I would take it further: In all industry, the trend goes one way: The wages of
working people (including white-collar, I hope, that is the right word) have
to go down, and the earnings from investments (pure money makes money
business) have to climb.

There are only very few exceptions: One are lawyers, as mentioned in an other
thread, and the other are people that work in the investment business
(investment bankers, traders, ...). The reason for the second exception is
obvious: their work is needed to make even more money from the money and every
trick is played, to have the smartest, best guys getting the job done ... and
get it done better and better.

Problem is: The whole thing breaks our society. Middle classes are already
melting massively in many countries. The possessions of the worlds are
concentrating in the hands of very few people more and more. Those people make
our laws! The other people become poorer, even in the situation that the
overall worlds possessions expand massively. The countries are already so much
in dept, that many of them can not pay even the interest. Even the US is so
much in dept, that there seems to be no possibility to get ever rid of it.

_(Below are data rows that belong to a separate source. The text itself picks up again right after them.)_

Lemma field_literal i first text name bs value rest :
  is_u64 i -> i = len text ->
  (first = 0x28 /\ Huffman.decode text = Ok name \/ first = 0x20 /\ text = name) ->
  decode_str (bs ++ rest) = Ok (value, len bs) ->
  decode_field (((int_bytes i first 3 ++ text) ++ bs) ++ rest) = Ok ((name, value), rest).
Proof.
  intros Hu Hlen Hor Hs. assert (flags_ok first 3) as Hf by (destruct Hor as [[-> _]|[-> _]]; by apply flags_dec).
  rewrite <- !app_assoc. destruct (first_int i first 3 (text ++ bs ++ rest) Hu Hf) as (x & E & Hx).
  unfold decode_field. rewrite E. cbn [mbind outcome_bind].
  assert (representation (first + x) = Literal /\ (Z.land (first + x) 0x08 =? 0x08) = (first =? 0x28)) as [H1 H2].
  { destruct Hor as [[-> _]|[-> _]].
    - pose proof (octets_between (fun b => bool_decide (representation b = Literal) && (Z.land b 0x08 =? 0x08)) 0x28 0x30
        ltac:(by vm_compute) ltac:(lia) ltac:(lia) (40 + x) ltac:(lia)) as H.
      apply andb_true_iff in H as [H1%bool_decide_eq_true H2]. done.
    - pose proof (octets_between (fun b => bool_decide (representation b = Literal) && negb (Z.land b 0x08 =? 0x08)) 0x20 0x28
        ltac:(by vm_compute) ltac:(lia) ltac:(lia) (32 + x) ltac:(lia)) as H.
      apply andb_true_iff in H as [H1%bool_decide_eq_true H2%negb_true_iff]. done. }
  rewrite H1, H2, decode_int_ok by done. cbn [mbind outcome_bind]. rewrite slice_prefix. cbn [mbind outcome_bind].
  rewrite read_prefix by done. cbn [mbind outcome_bind].
  assert ((if first =? 40 then Huffman.decode text else mret text) = Ok name) as -> by (destruct Hor as [[-> ?]|[-> ->]]; done).
  cbn [mbind outcome_bind]. rewrite Hs. cbn [mbind outcome_bind]. rewrite slice_prefix. done.
Qed.
Lemma digits_pos p : 2 ^ (Zpos (digits2_pos p) - 1) <= Zpos p < 2 ^ Zpos (digits2_pos p).
Proof.
  induction p as [p IH|p IH|]; cbn [digits2_pos]; [| |lia]; rewrite Pos2Z.inj_succ.
  - replace (Z.succ (Zpos (digits2_pos p)) - 1) with (Z.succ (Zpos (digits2_pos p) - 1)) by lia. rewrite !Z.pow_succ_r by lia. lia.
  - replace (Z.succ (Zpos (digits2_pos p)) - 1) with (Z.succ (Zpos (digits2_pos p) - 1)) by lia. rewrite !Z.pow_succ_r by lia. lia.
Qed.

Lemma digits_bound n : 0 <= n -> n < 2 ^ Zdigits2 n.
Proof. destruct n as [|p|p]; intros; [cbn; lia|apply digits_pos|lia]. Qed.
Lemma digits_nonneg n : 0 <= Zdigits2 n.
Proof. destruct n; cbn; lia. Qed.

Lemma digits_le n k : 0 <= k -> 0 <= n < 2 ^ k -> Zdigits2 n <= k.
Proof.
  intros Hk Hn. destruct n as [|p|p]; [done| |lia]. cbn. pose proof (digits_pos p) as [H _].
  destruct (Z.le_gt_cases (Zpos (digits2_pos p)) k) as [|Hlt]; [done|].
  pose proof (Z.pow_le_mono_r 2 k (Zpos (digits2_pos p) - 1)). lia.
Qed.

Lemma shr_1_below k mrs : 0 <= shr_m mrs < 2 ^ Z.max 0 k ->
  0 <= shr_m (shr_1 mrs) < 2 ^ Z.max 0 (k - 1).
Proof.
  intros H. assert (shr_m (shr_1 mrs) = shr_m mrs / 2) as ->.
  { destruct mrs as [[|[p|p|]|p] r s]; cbn in *; try lia; try reflexivity.
    - rewrite <- (Z.div2_div (Zpos p~1)). reflexivity.
    - rewrite <- (Z.div2_div (Zpos p~0)). reflexivity. }
  split; [apply Z.div_pos; lia|]. apply Z.div_lt_upper_bound; [lia|].
  destruct (Z.le_gt_cases k 0).
  - rewrite (Z.max_l 0 k) in H by lia. rewrite Z.max_l by lia. lia.
  - rewrite (Z.max_r 0 k) in H by lia. rewrite Z.max_r by lia. rewrite <- Z.pow_succ_r by lia.
    replace (Z.succ (k - 1)) with k by lia. lia.
Qed.

Lemma iter_pos_below p : forall k mrs, 0 <= shr_m mrs < 2 ^ Z.max 0 k ->
  0 <= shr_m (SpecFloat.iter_pos shr_1 p mrs) < 2 ^ Z.max 0 (k - Zpos p).
Proof.
  induction p as [p IH|p IH|]; intros k mrs H; cbn [SpecFloat.iter_pos].
  - replace (k - Zpos p~1) with (k - 1 - Zpos p - Zpos p) by lia. by apply IH, IH, shr_1_below.
  - replace (k - Zpos p~0) with (k - Zpos p - Zpos p) by lia. by apply IH, IH.
  - by apply shr_1_below.
Qed.

Lemma shr_fexp_below m e l mrs e' k : shr_fexp 53 1024 m e l = (mrs, e') ->
  0 <= m -> Zdigits2 m + e <= k -> -1074 <= k ->
  0 <= shr_m mrs < 2 ^ Z.max 0 (k - e') /\ e <= e' <= Z.max e (Z.max (k - 53) (-1074)).
Proof.
  intros H Hm Hd Hk. unfold shr_fexp in H. pose proof (digits_bound m Hm). pose proof (digits_nonneg m).
  assert (0 <= shr_m (shr_record_of_loc m l) < 2 ^ Z.max 0 (k - e)) as Hb.
  { replace (shr_m (shr_record_of_loc m l)) with m by (by destruct l as [|[]]). split; [done|].
    eapply Z.lt_le_trans; [done|]. apply Z.pow_le_mono_r; lia. }
  set (n := fexp 53 1024 (Zdigits2 m + e) - e) in H.
  assert (n = Z.max (Zdigits2 m + e - 53) (-1074) - e) as Hn by reflexivity. clearbody n.
  destruct n as [|p|p]; cbn in H; injection H as <- <-.
  - split; [done|lia].
  - split; [|lia]. pose proof (iter_pos_below p (k - e) _ Hb) as Hi. replace (k - (e + Zpos p)) with (k - e - Zpos p) by lia. done.
  - split; [done|lia].
Qed.

Lemma round_nearest_below m l n : 0 <= m < 2 ^ n -> 0 <= n -> 0 <= round_nearest_even m l < 2 ^ (n + 1).
Proof.
  intros Hm Hn. rewrite Z.pow_add_r by lia. unfold round_nearest_even.
  destruct l as [|[]]; [lia| |lia|lia]. destruct (Z.even m); lia.
Qed.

Nobody seems to realize, that while we are talking, investment companies are
roaming the world for land, for houses, for companies to buy them, exploit
them and throw it away when not needed (and not useful) any more. The wealth
of the world gets accumulated in the hand of investment companies and the
super-rich.

By rising the value of pure money investments, the value of human labor (to a
more and more extend even high-paid and high-value labor) is degrading.

------
staunch
Something that I think gets forgotten in tech salary discussions is inflation.
Consider that a $122k salary in 2001 would be $160k/yr in 2013, adjusted for
inflation.

------
rll
I was at Yahoo during the years in question and must have been approached 50+
times by Google recruiters. I wonder if Yahoo refused to play along or perhaps
they were never invited.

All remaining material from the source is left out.